方法:对接受根治性切除的CRC患者进行多中心回顾性分析。遗传分析包括微卫星不稳定性(MSI)测试,RAS(K-ras,和N-ras),和BRAF(v-Raf鼠肉瘤病毒癌基因同源物B1)V600E突变。多变量分析使用逻辑回归进行同步性,和Cox比例风险模型,对总生存期(OS)和无病生存期(DFS)进行阶段调整。
结果:确定了具有相似基线特征的同步(n=36)和孤立(n=579)CRC。RAS突变与同步CRC相关,与MSI和BRAF无关。在77.8个月的中位随访期间,卡普兰-迈尔曲线根据操作系统的MSI-high显示出显著差异,在RAS中,DFS的BRAF突变,分别。在多变量分析中,RAS和BRAF突变是独立因素(RAS,HR=1.808,95%CI=1.18-2.77,p=0.007;BRAF,HR=2.417,95%CI=1.32-4.41,p=0.004)。高龄是OS的独立影响因素(HR=3.626,95%CI=1.09~12.00,p=0.035)。
结论:这项研究表明,肿瘤结局可能因RAS的突变负荷而有所不同,BRAF,以及同步CRC和单独CRC之间的MSI。此外,我们的系统综述强调了与单独CRC相比,同步CRC的数据缺乏和遗传特征和生存结局的异质性.
方法:对接受根治性切除的CRC患者进行多中心回顾性分析。遗传分析包括微卫星不稳定性(MSI)测试,RAS(K-ras,和N-ras),和BRAF(v-Raf鼠肉瘤病毒癌基因同源物B1)V600E突变。多变量分析使用逻辑回归进行同步性,和Cox比例风险模型,对总生存期(OS)和无病生存期(DFS)进行阶段调整。

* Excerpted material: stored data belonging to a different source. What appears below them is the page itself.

(** Directory names that are release numbers are compared consistently. *)
Lemma release_names_consistent `{CollationLaws} : names_consistent release.
Proof.
  intros a b c Ha Hb Hc. unfold name_compare.
  pose proof (fun x y Hx Hy => compareSemver_versions x y None None Hx Hy ltac:(done) ltac:(done)) as Hv.
  unfold version in Hv. setoid_rewrite app_nil_r in Hv. rewrite !Hv by done.
  pose proof (lex_compare_trans (map digits_value (split 46 a)) (map digits_value (split 46 b))
    (map digits_value (split 46 c))) as Ht.
  pose proof (locale_trans a b c).
  intros Hab Hbc. destruct Ht as [Hne Heq].
  - intros E. by rewrite E in Hab.
  - intros E. by rewrite E in Hbc.
  - destruct (lex_compare (map digits_value (split 46 a)) (map digits_value (split 46 c))) eqn:E; [|done|done].
    destruct (Heq eq_refl) as [E1 E2]. rewrite E1 in Hab. rewrite E2 in Hbc. simpl in *. lia.
Qed.
Definition two_units (s : Z) : amount * amount :=
  (if YEAR <=? s then
     let rem := s mod YEAR in
     ({| val := s / YEAR; type := Year |},
      amount_or (rem / MONTH) Month (amount_or (rem / DAY) Day no_amount))
   else if MONTH <=? s then
     let rem := s mod MONTH in
     ({| val := s / MONTH; type := Month |},
      amount_or (rem / DAY) Day (amount_or (rem / HOUR) HourShort no_amount))
   else if DAY <=? s then
     let rem := s mod DAY in
     ({| val := s / DAY; type := Day |},
      amount_or (rem / HOUR) HourShort (amount_or (rem / MINUTE) MinuteShort no_amount))
   else if HOUR <=? s then
     let rem := s mod HOUR in
     ({| val := s / HOUR; type := Hour |},
      amount_or (rem / MINUTE) MinuteShort (amount_or (rem mod MINUTE) Second no_amount))
   else if MINUTE <=? s then
     ({| val := s / MINUTE; type := Minute |}, amount_or (s mod MINUTE) Second no_amount)
   else ({| val := s; type := Second |}, no_amount))%Z.

Definition suffixed (a : amount) (suffix : jstr) : jstr := show_Z (val a) ++ suffix.

Definition formatZh (a : amount) : jstr :=
  suffixed a (match type a with
              | Year => [0x5E74] | Month => [0x4E2A; 0x6708] | Day => [0x5929] | HourShort => [0x65F6]
              | Hour => [0x5C0F; 0x65F6] | MinuteShort => [0x5206] | Minute => [0x5206; 0x949F]
              | Second => [0x79D2] | NoUnit => []
              end)%N.

Definition formatJa (a : amount) : jstr :=
  suffixed a (match type a with
              | Year => [0x5E74] | Month => [0x30F6; 0x6708] | Day => [0x65E5]
              | HourShort | Hour => [0x6642; 0x9593] | MinuteShort | Minute => [0x5206]
              | Second => [0x79D2] | NoUnit => []
              end)%N.

Definition plural (one : Z -> bool) (a : amount) (singular many : string) : jstr :=
  suffixed a (js " " ++ (if one (val a) then js singular else js many)).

结果:确定了具有相似基线特征的同步(n=36)和孤立(n=579)CRC。RAS突变与同步CRC相关,与MSI和BRAF无关。在77.8个月的中位随访期间,卡普兰-迈尔曲线根据操作系统的MSI-high显示出显著差异,在RAS中,DFS的BRAF突变,分别。在多变量分析中,RAS和BRAF突变是独立因素(RAS,HR=1.808,95%CI=1.18-2.77,p=0.007;BRAF,HR=2.417,95%CI=1.32-4.41,p=0.004)。高龄是OS的独立影响因素(HR=3.626,95%CI=1.09~12.00,p=0.035)。
结论:这项研究表明,肿瘤结局可能因RAS的突变负荷而有所不同,BRAF,以及同步CRC和单独CRC之间的MSI。此外,我们的系统综述强调了与单独CRC相比,同步CRC的数据缺乏和遗传特征和生存结局的异质性.